Two gorillas at Virunga National Park in Congo have taken the Internet by storm by posing - on two feet - in a photograph with park rangers.
The rangers posted a selfie on Facebook late last week showing two orphaned female gorillas, Ndakazi and Ndeze, standing tall beside them in the Senkwekwe Center for orphaned mountain gorillas.
A park official said the gorillas appeared to be imitating their caregivers, who had raised them.
"Another day at the office," the caption read.
Innocent Mburanumwe, deputy director of Virunga National Park, told BBC Newsday that, in the picture, the apes look like humans, "like soldiers saluting a flag."
Mburanumwe said the primates do not usually stand up but, "when they are very curious, they have to stand up and see what they have to see."
He said that because they grew up around humans, they have learned to imitate such behaviors.
The image has swept social media over the past several days, garnering more than 42,000 likes on Facebook, Instagram and Twitter.
Virunga National Park said in a Facebook post on Monday that the photo is real, saying, "Those gorilla gals are always acting cheeky so this was the perfect shot of their true personalities! Also, it's no surprise to see these girls on their two feet either - most primates are comfortable walking upright (bipedalism) for short bursts of time."
That's true, experts say.
Roberta Salmi, director of the Primate Behavioral Ecology Lab at the University of Georgia, told The Washington Post that apes in the wild are known to use stand-up postures for various things, such as to reach fruit in trees, wade through water or display dominance.
For instance, she said, a western lowland silverback gorilla may stand up and beat his chest in a show of aggression toward another male.
Salmi said that she has never seen a wild western lowland gorilla stand simply to look around but that she has seen videos of ones in captivity standing to get attention from tourists.
Frans de Waal, a primatologist and psychology professor at Emory University, said in an email to The Washington Post that animals, in general, are inclined to imitate their human caretakers, mimicking facial expressions and postures, for instance.
Primates are even more likely to do so, he said, because they have "similar bodies" that make it easier.
"Anthropologists make a big deal about humans being bipedal, but it really is not hard at all for apes," he added.
The question is: How do primates connect with humans in their world, and why would they want to imitate them?
Decades ago, celebrity gorilla Koko helped the world see how primates can bond and communicate with humans.
Through work with psychologist Francine "Penny" Patterson, Koko appeared to learn an adapted version of American Sign Language dubbed "Gorilla Sign Language", or GSL. However, scientists have long debated to what extent the gorilla understood that language.
De Waal said the reason gorillas imitate human behavior is "not because they think it is fun" but because "they identify with those who take care of them."
"Apes are naturally imitative (hence the verb aping) and a parent is imitated more than others. Imitation is often driven by attachment," he added.

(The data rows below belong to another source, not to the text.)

(* ===== verification/RedisConn.v ===== *)
(** * RedisConn: the life of a Redis connection and its pool
    ([src/db/redis/redis_connection.cpp], [redis_pool.cpp])

    The connection is driven by its callers, by the jobs it posts to its I/O context and by
    the events of hiredis.  Of hiredis the model states what its documentation says: a context
    is freed after the callback that reports a failed connect or the disconnection, and by
    [redisAsyncFree]; the callbacks of outstanding commands are then called with a null reply;
    replies come in the order of the commands.  Doing anything with a freed context, calling
    an empty [std::function] and setting a promise twice are faults. *)

From S2P Require Import Prelude Decimal RedisValue.

Module RedisConnection.
Import RedisValue.RedisValue.
Section WithDouble.
Context `{D : Double}.

(** ** State *)

(** The function in [pending_cb_]: the one of a user's command, which may itself issue a
    command, or a step of the handshake of a [ConnectChain]. *)
Inductive callback :=
  | User (id : nat) (inner : option nat)
  | PingStep (chain : nat) | HelloStep (chain : nat) | SelectStep (chain : nat).

Record ConnectChain := mkChain { promise : option bool; done : bool; step_ : Z }.

Inductive context := Connecting | Connected | Freed.

Inductive job := JStart (chain : nat) | JFail | JDisconnect.

Inductive fault := UsedFreed (ctx : nat) | EmptyCallback | PromiseTwice.

Record conn := mkConn {
  db_index : Z;
  connected_ : bool;
  ctx_alive_ : bool;
  async_ctx_ : option nat;
  connect_state_ : option nat;
  pending_cb_ : option callback;
  chains : gmap nat ConnectChain;
  waiting : option nat;                  (* the chain whose promise [Connect] waits for *)
  results : list bool;                   (* what the calls of [Connect] returned *)
  io : list job;                         (* posted to [io_ctx_] *)
  contexts : gmap nat context;           (* of hiredis *)
  sent : list (list bytes);              (* commands hiredis has no reply for *)
  called : list (nat * RedisValue);      (* users' callbacks *)
  faults : list fault;
}.

Definition make (db : Z) : conn := mkConn db false false None None None ∅ None [] [] ∅ [] [] [].

Definition set_connected (b : bool) (s : conn) : conn :=
  mkConn (db_index s) b (ctx_alive_ s) (async_ctx_ s) (connect_state_ s) (pending_cb_ s) (chains s) (waiting s)
    (results s) (io s) (contexts s) (sent s) (called s) (faults s).
Definition set_ctx (alive : bool) (c : option nat) (s : conn) : conn :=
  mkConn (db_index s) (connected_ s) alive c (connect_state_ s) (pending_cb_ s) (chains s) (waiting s)
    (results s) (io s) (contexts s) (sent s) (called s) (faults s).
Definition set_connect_state (c : option nat) (s : conn) : conn :=
  mkConn (db_index s) (connected_ s) (ctx_alive_ s) (async_ctx_ s) c (pending_cb_ s) (chains s) (waiting s)
    (results s) (io s) (contexts s) (sent s) (called s) (faults s).
Definition set_pending (cb : option callback) (s : conn) : conn :=
  mkConn (db_index s) (connected_ s) (ctx_alive_ s) (async_ctx_ s) (connect_state_ s) cb (chains s) (waiting s)
    (results s) (io s) (contexts s) (sent s) (called s) (faults s).
Definition set_chains (m : gmap nat ConnectChain) (s : conn) : conn :=
  mkConn (db_index s) (connected_ s) (ctx_alive_ s) (async_ctx_ s) (connect_state_ s) (pending_cb_ s) m (waiting s)
    (results s) (io s) (contexts s) (sent s) (called s) (faults s).
Definition set_waiting (c : option nat) (r : list bool) (s : conn) : conn :=
  mkConn (db_index s) (connected_ s) (ctx_alive_ s) (async_ctx_ s) (connect_state_ s) (pending_cb_ s) (chains s) c
    r (io s) (contexts s) (sent s) (called s) (faults s).
Definition set_io (q : list job) (s : conn) : conn :=
  mkConn (db_index s) (connected_ s) (ctx_alive_ s) (async_ctx_ s) (connect_state_ s) (pending_cb_ s) (chains s)
    (waiting s) (results s) q (contexts s) (sent s) (called s) (faults s).
Definition set_contexts (m : gmap nat context) (s : conn) : conn :=
  mkConn (db_index s) (connected_ s) (ctx_alive_ s) (async_ctx_ s) (connect_state_ s) (pending_cb_ s) (chains s)
    (waiting s) (results s) (io s) m (sent s) (called s) (faults s).
Definition set_sent (l : list (list bytes)) (s : conn) : conn :=
  mkConn (db_index s) (connected_ s) (ctx_alive_ s) (async_ctx_ s) (connect_state_ s) (pending_cb_ s) (chains s)
    (waiting s) (results s) (io s) (contexts s) l (called s) (faults s).
Definition call_user (id : nat) (v : RedisValue) (s : conn) : conn :=
  mkConn (db_index s) (connected_ s) (ctx_alive_ s) (async_ctx_ s) (connect_state_ s) (pending_cb_ s) (chains s)
    (waiting s) (results s) (io s) (contexts s) (sent s) (called s ++ [(id, v)]) (faults s).
Definition fail (f : fault) (s : conn) : conn :=
  mkConn (db_index s) (connected_ s) (ctx_alive_ s) (async_ctx_ s) (connect_state_ s) (pending_cb_ s) (chains s)
    (waiting s) (results s) (io s) (contexts s) (sent s) (called s) (faults s ++ [f]).

Definition post (j : job) (s : conn) : conn := set_io (io s ++ [j]) s.

(** ** Commands *)

Definition not_connected : RedisValue := Error (text "not connected").

(** The guard of [PostCommand]. *)
Definition refused (s : conn) : bool :=
  match async_ctx_ s with None => true | Some _ => negb (connected_ s) end.

(** [PostCommand] past its guard; [rc] tells whether hiredis takes the command. *)
Definition send (words : list bytes) (cb : callback) (rc : bool) (s : conn) : conn :=
  let s := set_pending (Some cb) s in
  if rc then set_sent (sent s ++ [words]) s else set_pending None s.

Definition PostUser (words : list bytes) (id : nat) (inner : option nat) (rc : bool) (s : conn) : conn :=
  if refused s then call_user id not_connected s else send words (User id inner) rc s.

(** ** The handshake *)

Definition set_promise (c : nat) (b : bool) (s : conn) : conn :=
  match chains s !! c with
  | Some (mkChain None d n) => set_chains (<[c := mkChain (Some b) d n]> (chains s)) s
  | _ => fail PromiseTwice s
  end.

Ndakazi and Ndeze were taken to Virunga National Park's mountain gorilla orphanage in summer 2007 after their mothers were killed in poaching incidents, Mburanumwe told BBC Newsday.
He said that, at the time, one gorilla was about 2 months old and the other was about 4 months old.
Since then, he said, the apes have been raised by the rangers, "so they are considering that those rangers are their parents."
As for the photo, the Virunga National Park said in a Facebook Post, "We want to emphasize that these gorillas are in an enclosed sanctuary for orphans to which they have lived since infancy. The caretakers at Senkwekwe take great care to not put the health of the gorillas in danger. These are exceptional circumstances in which the photo was taken. It is never permitted to approach a gorilla in the wild."
But Mburanumwe admitted it was "very funny" and "very curious" to see the apes imitating their human parents.